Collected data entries
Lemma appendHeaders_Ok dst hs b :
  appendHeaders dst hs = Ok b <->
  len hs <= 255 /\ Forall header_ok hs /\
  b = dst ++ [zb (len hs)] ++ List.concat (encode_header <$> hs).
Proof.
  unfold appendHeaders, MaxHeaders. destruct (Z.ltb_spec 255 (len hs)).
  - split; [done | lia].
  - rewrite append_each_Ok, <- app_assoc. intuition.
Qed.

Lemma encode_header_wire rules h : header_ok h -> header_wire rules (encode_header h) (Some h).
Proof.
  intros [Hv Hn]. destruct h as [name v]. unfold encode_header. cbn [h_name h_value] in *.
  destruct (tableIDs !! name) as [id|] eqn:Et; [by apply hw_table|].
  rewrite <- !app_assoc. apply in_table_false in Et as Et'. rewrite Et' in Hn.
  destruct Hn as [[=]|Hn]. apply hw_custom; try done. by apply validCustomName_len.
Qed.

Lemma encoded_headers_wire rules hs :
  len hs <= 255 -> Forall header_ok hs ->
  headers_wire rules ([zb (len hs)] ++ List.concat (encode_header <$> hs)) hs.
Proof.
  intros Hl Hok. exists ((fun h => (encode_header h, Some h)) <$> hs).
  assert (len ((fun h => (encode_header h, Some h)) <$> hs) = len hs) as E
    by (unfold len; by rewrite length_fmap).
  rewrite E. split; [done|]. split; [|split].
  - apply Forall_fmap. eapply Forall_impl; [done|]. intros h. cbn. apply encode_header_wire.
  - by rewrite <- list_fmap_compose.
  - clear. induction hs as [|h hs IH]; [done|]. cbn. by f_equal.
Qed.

...

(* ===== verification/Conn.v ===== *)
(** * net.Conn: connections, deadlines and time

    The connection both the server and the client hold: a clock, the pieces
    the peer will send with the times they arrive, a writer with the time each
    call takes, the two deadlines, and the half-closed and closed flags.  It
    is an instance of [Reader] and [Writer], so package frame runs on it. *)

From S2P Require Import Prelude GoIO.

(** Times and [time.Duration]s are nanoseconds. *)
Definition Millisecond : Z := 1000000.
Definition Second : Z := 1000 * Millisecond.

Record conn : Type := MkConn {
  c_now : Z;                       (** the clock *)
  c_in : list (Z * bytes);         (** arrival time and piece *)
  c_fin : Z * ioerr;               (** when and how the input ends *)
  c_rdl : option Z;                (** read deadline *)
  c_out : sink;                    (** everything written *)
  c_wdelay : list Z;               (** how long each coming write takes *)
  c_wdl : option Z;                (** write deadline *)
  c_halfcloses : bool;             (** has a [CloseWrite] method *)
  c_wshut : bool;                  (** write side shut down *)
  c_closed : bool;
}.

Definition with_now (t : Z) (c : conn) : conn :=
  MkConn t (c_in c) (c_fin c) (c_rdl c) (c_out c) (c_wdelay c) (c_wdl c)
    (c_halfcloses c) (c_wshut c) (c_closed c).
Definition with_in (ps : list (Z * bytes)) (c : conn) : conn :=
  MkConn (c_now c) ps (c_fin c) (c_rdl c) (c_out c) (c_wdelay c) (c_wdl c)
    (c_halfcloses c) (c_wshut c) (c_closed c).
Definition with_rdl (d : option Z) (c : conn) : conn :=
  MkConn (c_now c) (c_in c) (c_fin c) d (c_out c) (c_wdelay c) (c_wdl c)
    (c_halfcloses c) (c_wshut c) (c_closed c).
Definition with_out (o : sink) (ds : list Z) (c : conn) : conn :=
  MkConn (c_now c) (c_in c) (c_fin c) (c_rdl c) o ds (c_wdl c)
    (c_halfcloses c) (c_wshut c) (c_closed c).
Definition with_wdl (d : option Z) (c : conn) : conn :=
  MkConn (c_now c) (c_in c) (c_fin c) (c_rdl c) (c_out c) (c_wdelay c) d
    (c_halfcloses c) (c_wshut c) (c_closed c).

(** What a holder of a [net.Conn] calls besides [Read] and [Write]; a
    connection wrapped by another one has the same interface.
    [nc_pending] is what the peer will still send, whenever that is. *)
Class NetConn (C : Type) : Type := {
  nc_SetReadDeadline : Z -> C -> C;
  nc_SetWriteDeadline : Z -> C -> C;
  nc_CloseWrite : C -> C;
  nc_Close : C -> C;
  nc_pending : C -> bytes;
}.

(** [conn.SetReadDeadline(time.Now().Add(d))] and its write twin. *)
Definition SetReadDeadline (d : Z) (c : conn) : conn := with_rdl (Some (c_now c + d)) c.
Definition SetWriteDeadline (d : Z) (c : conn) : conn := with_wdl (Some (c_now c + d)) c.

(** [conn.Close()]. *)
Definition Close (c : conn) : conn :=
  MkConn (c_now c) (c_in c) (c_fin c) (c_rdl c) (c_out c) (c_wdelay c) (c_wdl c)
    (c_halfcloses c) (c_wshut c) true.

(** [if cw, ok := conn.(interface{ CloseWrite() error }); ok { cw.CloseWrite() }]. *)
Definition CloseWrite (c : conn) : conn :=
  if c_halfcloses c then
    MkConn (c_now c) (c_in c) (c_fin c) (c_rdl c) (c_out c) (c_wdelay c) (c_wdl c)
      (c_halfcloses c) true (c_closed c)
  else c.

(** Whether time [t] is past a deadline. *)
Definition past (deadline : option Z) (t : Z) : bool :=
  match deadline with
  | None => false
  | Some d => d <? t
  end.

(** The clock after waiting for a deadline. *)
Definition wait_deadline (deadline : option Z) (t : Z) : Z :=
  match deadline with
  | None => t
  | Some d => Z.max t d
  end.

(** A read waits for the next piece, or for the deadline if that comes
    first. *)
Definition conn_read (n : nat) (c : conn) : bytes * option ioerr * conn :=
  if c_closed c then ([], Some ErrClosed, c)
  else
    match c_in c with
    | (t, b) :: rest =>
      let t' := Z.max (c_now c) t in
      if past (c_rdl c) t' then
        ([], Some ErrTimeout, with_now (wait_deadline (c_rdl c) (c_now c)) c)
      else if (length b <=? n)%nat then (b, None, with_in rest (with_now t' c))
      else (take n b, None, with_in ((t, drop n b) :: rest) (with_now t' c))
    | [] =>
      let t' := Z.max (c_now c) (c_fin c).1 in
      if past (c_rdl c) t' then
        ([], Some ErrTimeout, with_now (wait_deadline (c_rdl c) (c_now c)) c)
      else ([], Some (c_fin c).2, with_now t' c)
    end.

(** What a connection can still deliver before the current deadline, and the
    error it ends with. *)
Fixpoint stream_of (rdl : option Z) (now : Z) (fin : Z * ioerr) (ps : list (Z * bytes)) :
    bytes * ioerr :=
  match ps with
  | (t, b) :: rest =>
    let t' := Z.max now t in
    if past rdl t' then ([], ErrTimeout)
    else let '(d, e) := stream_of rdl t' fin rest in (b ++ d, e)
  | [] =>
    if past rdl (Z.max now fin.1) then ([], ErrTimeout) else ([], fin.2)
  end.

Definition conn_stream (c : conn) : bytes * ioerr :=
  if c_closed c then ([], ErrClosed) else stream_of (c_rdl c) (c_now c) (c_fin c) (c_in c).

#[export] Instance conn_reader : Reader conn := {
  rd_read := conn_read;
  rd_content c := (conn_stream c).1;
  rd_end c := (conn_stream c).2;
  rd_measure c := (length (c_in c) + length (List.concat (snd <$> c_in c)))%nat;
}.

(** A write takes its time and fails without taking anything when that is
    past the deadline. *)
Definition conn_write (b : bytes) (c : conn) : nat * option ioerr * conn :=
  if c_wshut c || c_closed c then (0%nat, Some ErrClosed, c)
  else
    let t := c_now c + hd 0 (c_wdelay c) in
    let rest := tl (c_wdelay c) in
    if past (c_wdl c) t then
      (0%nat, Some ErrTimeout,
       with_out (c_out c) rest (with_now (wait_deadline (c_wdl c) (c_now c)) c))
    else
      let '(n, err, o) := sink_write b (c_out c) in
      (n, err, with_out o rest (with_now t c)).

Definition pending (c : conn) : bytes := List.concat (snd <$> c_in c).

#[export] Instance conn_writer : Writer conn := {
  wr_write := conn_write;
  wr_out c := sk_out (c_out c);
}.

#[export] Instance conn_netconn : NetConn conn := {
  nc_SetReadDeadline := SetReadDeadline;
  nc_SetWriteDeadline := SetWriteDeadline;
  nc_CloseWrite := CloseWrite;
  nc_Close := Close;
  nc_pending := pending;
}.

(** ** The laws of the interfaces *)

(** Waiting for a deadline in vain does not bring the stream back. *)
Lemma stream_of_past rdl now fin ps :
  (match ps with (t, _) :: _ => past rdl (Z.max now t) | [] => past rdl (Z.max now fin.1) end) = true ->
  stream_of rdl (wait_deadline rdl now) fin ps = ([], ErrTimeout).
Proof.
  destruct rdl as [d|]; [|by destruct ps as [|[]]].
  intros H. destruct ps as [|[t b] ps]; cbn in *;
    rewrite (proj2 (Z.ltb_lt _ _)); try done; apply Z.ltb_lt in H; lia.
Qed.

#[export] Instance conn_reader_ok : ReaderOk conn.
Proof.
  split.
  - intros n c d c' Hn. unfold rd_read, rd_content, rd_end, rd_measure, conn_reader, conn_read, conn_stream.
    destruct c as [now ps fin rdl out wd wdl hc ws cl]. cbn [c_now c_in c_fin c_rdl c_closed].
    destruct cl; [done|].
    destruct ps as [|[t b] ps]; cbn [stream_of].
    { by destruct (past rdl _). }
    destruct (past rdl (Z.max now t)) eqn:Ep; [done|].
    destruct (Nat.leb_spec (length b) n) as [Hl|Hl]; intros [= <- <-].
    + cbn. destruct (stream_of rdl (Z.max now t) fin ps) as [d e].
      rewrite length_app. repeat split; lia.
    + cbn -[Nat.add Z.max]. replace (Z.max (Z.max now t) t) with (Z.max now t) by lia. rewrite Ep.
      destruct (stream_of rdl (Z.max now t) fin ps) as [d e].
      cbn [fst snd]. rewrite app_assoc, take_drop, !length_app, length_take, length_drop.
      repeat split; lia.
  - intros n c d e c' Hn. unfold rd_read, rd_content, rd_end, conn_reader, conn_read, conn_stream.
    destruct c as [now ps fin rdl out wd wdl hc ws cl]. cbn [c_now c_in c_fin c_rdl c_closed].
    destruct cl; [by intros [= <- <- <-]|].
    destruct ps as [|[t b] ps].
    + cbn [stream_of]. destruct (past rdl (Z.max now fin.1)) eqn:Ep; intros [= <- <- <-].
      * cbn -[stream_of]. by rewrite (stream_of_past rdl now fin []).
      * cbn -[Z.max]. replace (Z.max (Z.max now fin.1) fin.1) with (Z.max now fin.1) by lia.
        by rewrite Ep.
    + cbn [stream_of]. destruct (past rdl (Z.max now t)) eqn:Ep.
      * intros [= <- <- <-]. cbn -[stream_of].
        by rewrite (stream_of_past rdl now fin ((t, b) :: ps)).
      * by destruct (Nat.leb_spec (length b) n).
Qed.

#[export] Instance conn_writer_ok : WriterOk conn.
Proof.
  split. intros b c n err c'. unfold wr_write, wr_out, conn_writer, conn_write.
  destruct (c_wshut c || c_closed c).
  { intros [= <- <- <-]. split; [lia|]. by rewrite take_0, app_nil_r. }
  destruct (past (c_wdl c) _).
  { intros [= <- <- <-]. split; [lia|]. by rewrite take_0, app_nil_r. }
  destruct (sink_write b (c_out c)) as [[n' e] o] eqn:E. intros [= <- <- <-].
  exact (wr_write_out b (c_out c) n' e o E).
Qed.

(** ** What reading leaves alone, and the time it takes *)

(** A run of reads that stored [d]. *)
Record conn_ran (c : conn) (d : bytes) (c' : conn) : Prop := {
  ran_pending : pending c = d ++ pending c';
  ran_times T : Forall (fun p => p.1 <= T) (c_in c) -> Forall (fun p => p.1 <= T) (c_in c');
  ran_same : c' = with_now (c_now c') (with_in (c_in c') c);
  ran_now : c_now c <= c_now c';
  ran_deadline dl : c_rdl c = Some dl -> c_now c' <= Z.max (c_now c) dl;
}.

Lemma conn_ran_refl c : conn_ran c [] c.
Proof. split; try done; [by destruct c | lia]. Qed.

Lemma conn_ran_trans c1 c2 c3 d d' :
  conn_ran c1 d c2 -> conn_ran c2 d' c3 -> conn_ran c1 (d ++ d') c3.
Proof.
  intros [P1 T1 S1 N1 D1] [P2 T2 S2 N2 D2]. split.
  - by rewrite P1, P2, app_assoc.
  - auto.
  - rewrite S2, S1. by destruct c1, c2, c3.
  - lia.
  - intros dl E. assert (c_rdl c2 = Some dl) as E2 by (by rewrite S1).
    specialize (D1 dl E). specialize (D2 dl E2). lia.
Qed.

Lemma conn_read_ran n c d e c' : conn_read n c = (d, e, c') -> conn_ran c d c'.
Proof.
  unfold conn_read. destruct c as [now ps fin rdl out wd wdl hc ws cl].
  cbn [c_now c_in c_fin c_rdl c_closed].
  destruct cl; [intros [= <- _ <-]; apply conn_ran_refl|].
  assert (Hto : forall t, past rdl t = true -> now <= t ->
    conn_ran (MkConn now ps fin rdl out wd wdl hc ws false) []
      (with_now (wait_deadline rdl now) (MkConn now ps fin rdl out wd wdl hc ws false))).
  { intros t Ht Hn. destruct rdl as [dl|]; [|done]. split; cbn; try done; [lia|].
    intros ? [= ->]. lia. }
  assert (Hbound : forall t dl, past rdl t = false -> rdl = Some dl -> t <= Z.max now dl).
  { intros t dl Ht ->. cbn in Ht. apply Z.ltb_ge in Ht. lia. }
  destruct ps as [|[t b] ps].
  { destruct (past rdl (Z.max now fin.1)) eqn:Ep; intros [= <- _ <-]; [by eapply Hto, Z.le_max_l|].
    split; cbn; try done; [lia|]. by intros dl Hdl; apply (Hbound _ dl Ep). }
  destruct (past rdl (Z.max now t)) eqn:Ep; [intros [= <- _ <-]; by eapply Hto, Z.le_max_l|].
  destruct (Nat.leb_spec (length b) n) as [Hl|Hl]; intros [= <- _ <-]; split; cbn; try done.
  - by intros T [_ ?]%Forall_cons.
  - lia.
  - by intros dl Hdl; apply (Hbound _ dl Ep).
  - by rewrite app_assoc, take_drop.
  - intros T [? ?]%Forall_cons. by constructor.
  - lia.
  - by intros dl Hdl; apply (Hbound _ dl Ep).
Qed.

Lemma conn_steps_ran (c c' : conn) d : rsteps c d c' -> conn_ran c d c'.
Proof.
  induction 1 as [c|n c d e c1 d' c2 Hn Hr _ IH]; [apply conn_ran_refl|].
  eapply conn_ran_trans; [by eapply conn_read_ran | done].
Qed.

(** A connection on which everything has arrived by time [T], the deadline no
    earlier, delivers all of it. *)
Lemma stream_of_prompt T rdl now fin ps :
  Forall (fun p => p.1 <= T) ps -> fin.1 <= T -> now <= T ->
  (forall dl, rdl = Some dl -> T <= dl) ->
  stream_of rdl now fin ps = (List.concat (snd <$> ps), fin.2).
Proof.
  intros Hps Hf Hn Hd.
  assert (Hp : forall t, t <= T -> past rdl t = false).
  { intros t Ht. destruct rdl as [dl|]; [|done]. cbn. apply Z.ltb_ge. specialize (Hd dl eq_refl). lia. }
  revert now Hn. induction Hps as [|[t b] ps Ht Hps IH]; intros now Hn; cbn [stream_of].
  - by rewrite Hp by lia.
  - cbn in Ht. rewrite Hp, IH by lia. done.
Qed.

### [What you will do]
Retype exactly the lines above, from the one with "now fin [])." through the one with "ran_times T : Forall", inclusive.

### [Completed exercise]
      * cbn -[stream_of]. by rewrite (stream_of_past rdl now fin []).
      * cbn -[Z.max]. replace (Z.max (Z.max now fin.1) fin.1) with (Z.max now fin.1) by lia.
        by rewrite Ep.
    + cbn [stream_of]. destruct (past rdl (Z.max now t)) eqn:Ep.
      * intros [= <- <- <-]. cbn -[stream_of].
        by rewrite (stream_of_past rdl now fin ((t, b) :: ps)).
      * by destruct (Nat.leb_spec (length b) n).
Qed.

#[export] Instance conn_writer_ok : WriterOk conn.
Proof.
  split. intros b c n err c'. unfold wr_write, wr_out, conn_writer, conn_write.
  destruct (c_wshut c || c_closed c).
  { intros [= <- <- <-]. split; [lia|]. by rewrite take_0, app_nil_r. }
  destruct (past (c_wdl c) _).
  { intros [= <- <- <-]. split; [lia|]. by rewrite take_0, app_nil_r. }
  destruct (sink_write b (c_out c)) as [[n' e] o] eqn:E. intros [= <- <- <-].
  exact (wr_write_out b (c_out c) n' e o E).
Qed.

(** ** What reading leaves alone, and the time it takes *)

(** A run of reads that stored [d]. *)
Record conn_ran (c : conn) (d : bytes) (c' : conn) : Prop := {
  ran_pending : pending c = d ++ pending c';
  ran_times T : Forall (fun p => p.1 <= T) (c_in c) -> Forall (fun p => p.1 <= T) (c_in c');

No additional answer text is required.